* **Dataset excerpts**:

Lemma tokenise_loop_join sep fields : ∀ tail fuel,
  Forall (is_field sep) fields → fields ≠ [] → ends_fields sep tail →
  (strlen (join sep fields +:+ tail) < Z.of_nat fuel)%Z →
  tokenise_loop fuel (join sep fields +:+ tail) sep 0 = fields.
Proof.
  induction fields as [|t [|t' rest] IH]; intros tail fuel Hall Hne Htail Hfuel;
    [done| |].
  - apply Forall_inv in Hall. simpl join in *.
    pose proof (is_field_strlen sep t Hall) as Hlen.
    pose proof (strlen_nonneg tail). rewrite strlen_append in Hfuel.
    destruct fuel as [|fuel]; [lia|].
    destruct Htail as [->|[->|[r ->]]].
    + rewrite append_empty_r. by apply tokenise_loop_last.
    + rewrite tokenise_loop_field by done. by rewrite tokenise_loop_end.
    + rewrite tokenise_loop_field by done. by rewrite tokenise_loop_sep.
  - apply Forall_cons in Hall as [Ht Hrest].
    rewrite join_cons in *. rewrite append_assoc, append_cons in *.
    pose proof (is_field_strlen sep t Ht) as Hlen.
    rewrite strlen_append in Hfuel.
    assert (strlen (String sep (join sep (t' :: rest) +:+ tail)) =
            1 + strlen (join sep (t' :: rest) +:+ tail))%Z as Hs
      by (unfold strlen; simpl; lia).
    destruct fuel as [|fuel]; [pose proof (strlen_nonneg (join sep (t' :: rest) +:+ tail)); lia|].
    rewrite tokenise_loop_field by done. f_equal.
    apply IH; [done..|lia].
Qed.

Lemma find_first_not_of_field sep c s :
  c ≠ sep → find_first_not_of (String c s) sep 0 = 0%Z.
Proof.
  intros Hc. unfold find_first_not_of. change (0 <? 0)%Z with false. cbv iota.
  cbn [find_from]. by rewrite (proj2 (Ascii.eqb_neq c sep) Hc).
Qed.

Lemma tokenise_join_tail sep fields tail :
  Forall (is_field sep) fields → fields ≠ [] → ends_fields sep tail →
  tokenise (join sep fields +:+ tail) sep = fields.
Proof.
  intros Hall Hne Htail. unfold tokenise.
  assert (find_first_not_of (join sep fields +:+ tail) sep 0 = 0%Z) as ->.
  { destruct fields as [|t rest]; [done|].
    apply Forall_inv in Hall as [Hne' Hfree].
    destruct t as [|c t]; [done|]. destruct Hfree as [Hc _].
    destruct rest; simpl join; rewrite ?append_cons;
      by apply find_first_not_of_field. }
  apply tokenise_loop_join; [done..|]. unfold strlen. lia.
Qed.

* **Assigned task**: Which lines of the data contain the string "destruct"? Copy each of them.

* **Expected answer**:
    destruct fuel as [|fuel]; [lia|].
    destruct Htail as [->|[->|[r ->]]].
    destruct fuel as [|fuel]; [pose proof (strlen_nonneg (join sep (t' :: rest) +:+ tail)); lia|].
  { destruct fields as [|t rest]; [done|].
    destruct t as [|c t]; [done|]. destruct Hfree as [Hc _].
    destruct rest; simpl join; rewrite ?append_cons;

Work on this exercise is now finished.